We can include as many steps as we'd like. Look at the following example:

In [None]:
# create a pipeline with the following steps using the provided names (and arguments where provided)
#     var_thresh: VarianceThreshold(.05)
#     ss: StandardScaler()
#     kbest: SelectKBest(f_regression, k=5)
#     lasso: Lasso()

To use this, we just `fit` on our training data.

In [None]:
# fit with our training data

Then we can `score` on our train

In [None]:
# score training data

and our test

In [None]:
# score test data

and in this case conclude that our model is overfit.

## GridSearch Syntax

`GridSearch` accepts a `Pipeline` object as an estimator and a param grid.

The param grid uses the `string_name`s from your pipeline followed by a dunder `__` and the argument name for that particular step. You then provide an iterable to search over (generally a list or a range-style object).

In [None]:
# set up a param grid with the following:
#     var_thresh: threshold: [0, .05, .1, .25]
#     kbest: k: [3, 5, 7, 9]
#     lasso: alpha: np.logspace(-3, 3, 7)

You can also specify the number of folds using `cv`. Default is 3.

In [None]:
# instantiate our gridsearch with our pipe and params

We use this the same as other models, `fit`ting and `score`ing like normal (but now using the hyperparameters that gave us the best results).

In [None]:
# fit on the training data

In [None]:
# score the training data

In [None]:
# score the test data

So what are our best parameters?

In [None]:
# look at `.best_params_`

Note that we'll use our `best_estimator_` to access the `Pipeline` that was fit with our `best_params_`.

Within the `best_estimator_`there is a dictionary called `named_steps`. We can use our `string_names` to access the steps in our `Pipeline`. This is where we'll go to access info about the transformations and parameters done at each step.

`VarianceThreshold` with our best threshold of 0.05 removes one of our columns.

In [None]:
# get_support for our variance threshold step

`SelectKBest` with `k` of 9 removed several of our columns.
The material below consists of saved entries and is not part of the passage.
(** * dark_mode_server: a shallow embedding of [server.py]

    The development follows the source file top to bottom:

    - Python values the handler manipulates ([str] as code points, [bytes],
      UTF-8 encoding, number formatting);
    - [pathlib] paths and the filesystem they are resolved against;
    - the handler's effects (response events and exceptions) as a small
      state-and-exception monad;
    - [handle_api], [handle_file_or_dir], [send_directory_listing], [do_GET],
      first on a directory tree that stays as it is and a connection that
      takes everything, then on an operating system whose calls can fail;
    - the request lifecycle [handle_one_request] under the class-level
      semaphore, as a transition system over interleaved handler threads;
    - the properties of the specification. *)

From Stdlib Require Import Ascii String DecimalN DecimalString.
From stdpp Require Import base numbers list sets sorting lexico strings.

Set Warnings "-register-all".
Local Open Scope N_scope.

(** ** Python values *)

(** A Python [str] is a sequence of Unicode code points; [bytes] is a
    sequence of octets. Both are lists of [N]. *)
Abbreviation str := (list N) (only parsing).
Abbreviation bytes := (list N) (only parsing).

(** An ASCII literal of the source, as a [str]. *)
Definition lit (s : string) : str :=
  (λ a, N_of_ascii a) <$> list_ascii_of_string s.

(** The double quote character, which the literals below splice in. *)
Definition dq : str := [34].

(** [str(n)] for a non-negative [int]. *)
Definition str_of_int (n : N) : str :=
  lit (NilZero.string_of_uint (N.to_uint n)).

(** [s.lstrip(c)] for a one-character argument. *)
Fixpoint lstrip (c : N) (s : str) : str :=
  match s with
  | [] => []
  | x :: s' => if decide (x = c) then lstrip c s' else s
  end.

(** [s.split(sep)] for a one-character separator. *)
Fixpoint split (sep : N) (s : str) : list str :=
  match s with
  | [] => [[]]
  | x :: s' =>
      if decide (x = sep) then [] :: split sep s'
      else match split sep s' with
           | p :: ps => (x :: p) :: ps
           | [] => [[x]]
           end
  end.

(** [sep.join(l)]. *)
Fixpoint join (sep : str) (l : list str) : str :=
  match l with
  | [] => []
  | [x] => x
  | x :: l' => x ++ sep ++ join sep l'
  end.

(** *** UTF-8 ([str.encode('utf-8')], strict error handler) *)

Definition is_surrogate (c : N) : bool := (0xD800 <=? c) && (c <=? 0xDFFF).

(** One code point. Surrogates are not encodable; neither is anything above
    U+10FFFF, which a [str] cannot hold. *)
Definition utf8_char (c : N) : option bytes :=
  if c <? 0x80 then Some [c]
  else if c <? 0x800 then
    Some [N.lor 0xC0 (N.shiftr c 6); N.lor 0x80 (N.land c 0x3F)]
  else if is_surrogate c then None
  else if c <? 0x10000 then
    Some [N.lor 0xE0 (N.shiftr c 12);
          N.lor 0x80 (N.land (N.shiftr c 6) 0x3F);
          N.lor 0x80 (N.land c 0x3F)]
  else if c <? 0x110000 then
    Some [N.lor 0xF0 (N.shiftr c 18);
          N.lor 0x80 (N.land (N.shiftr c 12) 0x3F);
          N.lor 0x80 (N.land (N.shiftr c 6) 0x3F);
          N.lor 0x80 (N.land c 0x3F)]
  else None.

(** The whole string: [None] stands for [UnicodeEncodeError]. *)
Fixpoint utf8 (s : str) : option bytes :=
  match s with
  | [] => Some []
  | c :: s' =>
      match utf8_char c, utf8 s' with
      | Some b, Some bs => Some (b ++ bs)
      | _, _ => None
      end
  end.

(** *** [f"{size/1024:.1f} KB"]

    [st_size / 1024] is the true division of two [int]s: its result is the
    double-precision float nearest to the exact quotient, ties to even. The
    divisor is a power of two, so that float is [round_to_double st_size]
    divided by 1024: the size kept to 53 significant bits, which is the size
    itself below [2^53]. [.1f] then rounds the exact value of the float to one
    decimal, ties to even. Both roundings are computed on integers.
    ([st_size] is an [off_t], below [2^63]; the division overflows only from
    about [2^1034] on.) *)
Definition round_half_even (num den : N) : N :=
  let q := num / den in
  let r := num mod den in
  match 2 * r ?= den with
  | Lt => q
  | Gt => q + 1
  | Eq => if N.even q then q else q + 1
  end.

(** The value of [float(n)]: [n] rounded to 53 significant bits. *)
Definition round_to_double (n : N) : N :=
  let e := N.log2 n - 52 in
  round_half_even n (2 ^ e) * 2 ^ e.

Definition tenths_of_kib (st_size : N) : N :=
  round_half_even (10 * round_to_double st_size) 1024.

(** [f"{x:.1f}"] of the value [t / 10]. *)
Definition format_1f (t : N) : str :=
  str_of_int (t / 10) ++ lit "." ++ str_of_int (t mod 10).

Definition format_kib (st_size : N) : str :=
  format_1f (tenths_of_kib st_size) ++ lit " KB".

(** ** pathlib *)

(** An absolute [PurePosixPath], as its parts below the root [/]. *)
Abbreviation Path := (list (list N)) (only parsing).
We can use this boolean list to align our coefficients with our original features (as our modeling step will only see these 9 features).

In [None]:
# get_support for our k best step

Here our `Lasso` uses an alpha of .001. We can look at the `coef_` to see how our features are weighted.

In [None]:
# look at the lasso coefficients

In [None]:
# look at the lasso y intercept

The following code demonstrates using these methods to align our original columns with our final betas.

In [None]:
columns = boston.columns
columns = columns[gs.best_estimator_.named_steps['var_thresh'].get_support()]
columns = columns[gs.best_estimator_.named_steps['kbest'].get_support()]

pd.DataFrame(gs.best_estimator_.named_steps['lasso'].coef_, 
             index = columns, 
             columns=['weight'])

This is a simple scatter plot to compare our true values to our predictions to visualize our errors.

In [None]:
plt.scatter(y_test, gs.predict(X_test))
plt.ylabel('predicted')
plt.xlabel('true')
plt.plot([0, 50], [0, 50], color='r')
plt.legend(['Actual'])